→ **EXERCISE**: Report the count of lines with "Ltac" in the data below, and no other words.
----- EXTRACTED MATERIAL -----
(** Note down, for every folded step, what it can emit. *)
Ltac note_classes :=
  repeat match goal with
  | H : appleIdStep _ _ _ _ ?d |- _ =>
      lazymatch goal with
      | _ : forallb mayAppleId d = true |- _ => fail
      | _ => pose proof (appleIdStep_may _ _ _ _ _ H)
      end
  | H : certStep _ _ _ _ ?d |- _ =>
      lazymatch goal with
      | _ : forallb mayCert d = true |- _ => fail
      | _ => pose proof (certStep_may _ _ _ _ _ H)
      end
  | H : pushStep _ _ _ _ ?d |- _ =>
      lazymatch goal with
      | _ : forallb mayPush d = true |- _ => fail
      | _ => pose proof (pushStep_may _ _ _ _ _ H)
      end
  | H : ensureAppIdShape _ _ ?d |- _ =>
      lazymatch goal with
      | _ : forallb isEnsureAppId d = true |- _ => fail
      | _ => pose proof (ensureAppId_may _ _ _ H)
      end
  end.

Ltac flatten_in H := simpl in H; repeat (rewrite <- app_assoc in H; simpl in H).

Ltac open_step_of seg :=
  match goal with
  | Hs : appleIdStep _ _ _ _ seg |- _ => open_step Hs
  | Hs : certStep _ _ _ _ seg |- _ => open_step Hs
  | Hs : pushStep _ _ _ _ seg |- _ => open_step Hs
  | Hs : ensureAppIdShape _ _ seg |- _ => open_step Hs
  | Hs : askForAppleIdShape _ _ _ seg |- _ => open_step Hs
  | Hs : askForCertsShape _ _ _ seg |- _ => open_step Hs
  | Hs : askForPushCertsShape _ _ _ seg |- _ => open_step Hs
  end.

Ltac reflatten :=
  match goal with
  | H : _ = _ ++ _ :: _ |- _ => flatten_in H
  end.

(** Find where an event sits in a trace.  A step that cannot have emitted
    it is passed over; one that can is unfolded. *)
Ltac locate :=
  lazymatch goal with
  | H : [] = ?t1 ++ _ :: _ |- _ => destruct t1; discriminate H
  | H : ?x :: ?L = ?t1 ++ ?e :: ?t2 |- _ =>
      let t1' := fresh "t" in
      let He := fresh "He" in
      apply cons_split in H;
      destruct H as [(-> & He & <-) | (t1' & -> & H)];
      [ first [ discriminate He | inversion He; subst; clear He ]
      | locate ]
  | H : ?seg ++ ?L = ?t1 ++ ?e :: ?t2 |- _ =>
      first
        [ match goal with
          | Hm : forallb ?P seg = true |- _ =>
              let t1' := fresh "t" in
              apply (split_past P) in H; [| exact Hm | reflexivity];
              destruct H as (t1' & -> & H)
          end; locate
        | open_step_of seg; reflatten; locate ]
  | H : ?seg = ?t1 ++ ?e :: ?t2 |- _ =>
      first
        [ match goal with
          | Hm : forallb ?P seg = true |- _ =>
              exfalso; apply (split_end P seg t1 e t2);
              [ exact Hm | reflexivity | exact H ]
          end
        | open_step_of seg; reflatten; locate ]
  end.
-----
→ **TASK ANSWER**: 5